● **DESCRIPTION OF THE TASK**
Each line from the beginning of the entries below through the line that includes "exists h, closesAt" must be returned exactly as given.

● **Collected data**
┏━━

(** C8. With the category "late", the category filter keeps a row whose
    opening hours are all "HH:MM-HH:MM" ranges if and only if one of its
    days has a closing hour of 18 or more.  A row open on Friday
    "9:30-18:30" is kept, one open on Friday "9:30-17:30" is dropped. *)
Theorem lateCategory_closing_hour toLowerCase trim Number :
  trimSpec trim -> NumberSpec Number ->
  (forall q data p,
     category q = "late"%string ->
     (forall day range, In (day, range) (default [] (opening_hours p)) ->
                        exists h, closesAt range h) ->
     (In p (categoryStep toLowerCase trim Number q data) <->
      In p data /\
      exists day range h,
        In (day, range) (default [] (opening_hours p)) /\ closesAt range h /\ 18 <= h)) /\
  (forall q data p,
     category q = "late"%string ->
     opening_hours p = Some [("Friday", "9:30-18:30")]%string ->
     In p data -> In p (categoryStep toLowerCase trim Number q data)) /\
  (forall q data p,
     category q = "late"%string ->
     opening_hours p = Some [("Friday", "9:30-17:30")]%string ->
     ~ In p (categoryStep toLowerCase trim Number q data)).
Proof.
  intros Htrim HNumber.
  assert (Hlate : forall range h, closesAt range h ->
                    closesLate trim Number range = (18 <=? h))
    by (intros range h; now apply closesLate_closesAt).
  split; [|split].
  - intros q data p Hq Hwf. rewrite (categoryStep_late _ _ _ _ _ _ Hq), matchesCategory_late.
    destruct (opening_hours p) as [hours|]; simpl in *.
    + rewrite existsb_exists. split.
      * intros (Hin & range & Hrange & Hcl). split; [exact Hin|].
        apply in_map_iff in Hrange. destruct Hrange as ([day range'] & Heq & Hday).
        simpl in Heq. subst range'.
        destruct (Hwf day range Hday) as [h Hh].
        exists day, range, h. rewrite (Hlate _ _ Hh) in Hcl.
        repeat split; [exact Hday | exact Hh | lia].
      * intros (Hin & day & range & h & Hday & Hh & Hge). split; [exact Hin|].
        exists range. split; [apply in_map_iff; now exists (day, range)|].
        rewrite (Hlate _ _ Hh). lia.
    + split; [intros [_ H]; discriminate H | intros (_ & _ & _ & _ & [] & _)].
  - intros q data p Hq Hhours Hin.
    rewrite (categoryStep_late _ _ _ _ _ _ Hq), matchesCategory_late, Hhours.
    split; [exact Hin|]. simpl.
    rewrite (Hlate "9:30-18:30"%string 18); [reflexivity|].
    apply (closesAt_example "9" "18"); [now eexists | reflexivity].
  - intros q data p Hq Hhours.
    rewrite (categoryStep_late _ _ _ _ _ _ Hq), matchesCategory_late, Hhours.
    intros [_ Hkept]. simpl in Hkept.
    rewrite (Hlate "9:30-17:30"%string 17) in Hkept; [discriminate Hkept|].
    apply (closesAt_example "9" "17"); [now eexists | reflexivity].
Qed.
Lemma isValidBST_false_iff root :
  BST.isValidBST root = Ret false <-> ~ strictly_increasing (inorder root).
Proof.
  rewrite isValidBST_spec, <- ascending_after_increasing.
  destruct (ascending_after None (inorder root)).
  - split; [discriminate | intros H; exfalso; now apply H].
  - split; [intros _; discriminate | reflexivity].
Qed.

(** X11.  [isValidBST] accepts exactly the trees in which every node lies
    strictly between the bounds it inherits from its ancestors (above the
    nearest ancestor it is to the right of, below the nearest ancestor it
    is to the left of), and rejects all others. *)
Theorem isValidBST_iff_bounds (root : tree) :
  (BST.isValidBST root = Ret true <-> is_bst root) /\
  (BST.isValidBST root = Ret false <-> ~ is_bst root).
Proof.
  rewrite isValidBST_true_iff, isValidBST_false_iff, is_bst_inorder.
  split; reflexivity.
Qed.

(** X12.  The verdict composes: [isValidBST] accepts a non-empty tree
    exactly when it accepts both subtrees, every value of the left
    subtree is below the root value and every value of the right subtree
    is above it. *)
Theorem isValidBST_node (l r : tree) (v : Z) :
  BST.isValidBST (Node l v r) = Ret true <->
  BST.isValidBST l = Ret true /\ BST.isValidBST r = Ret true /\
  Forall (fun x => x < v) (inorder l) /\ Forall (fun x => v < x) (inorder r).
Proof.
  rewrite !isValidBST_true_iff. cbn [inorder]. rewrite increasing_app.
  split.
  - intros (Hl & Hvr & Hcross).
    apply StronglySorted_inv in Hvr. destruct Hvr as (Hr & Hv).
    split; [exact Hl | split; [exact Hr | split; [|exact Hv]]].
    apply Forall_forall. intros x Hx. apply Hcross; [exact Hx | now left].
  - intros (Hl & Hr & Hlv & Hvr). split; [exact Hl | split].
    + constructor; assumption.
    + rewrite Forall_forall in Hlv, Hvr.
      intros x y Hx [<- | Hy]; [now apply Hlv|].
      apply Z.lt_trans with v; [now apply Hlv | now apply Hvr].
Qed.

┗━━

● **RESPONSE FOR THIS EXERCISE**
(** C8. With the category "late", the category filter keeps a row whose
    opening hours are all "HH:MM-HH:MM" ranges if and only if one of its
    days has a closing hour of 18 or more.  A row open on Friday
    "9:30-18:30" is kept, one open on Friday "9:30-17:30" is dropped. *)
Theorem lateCategory_closing_hour toLowerCase trim Number :
  trimSpec trim -> NumberSpec Number ->
  (forall q data p,
     category q = "late"%string ->
     (forall day range, In (day, range) (default [] (opening_hours p)) ->
                        exists h, closesAt range h) ->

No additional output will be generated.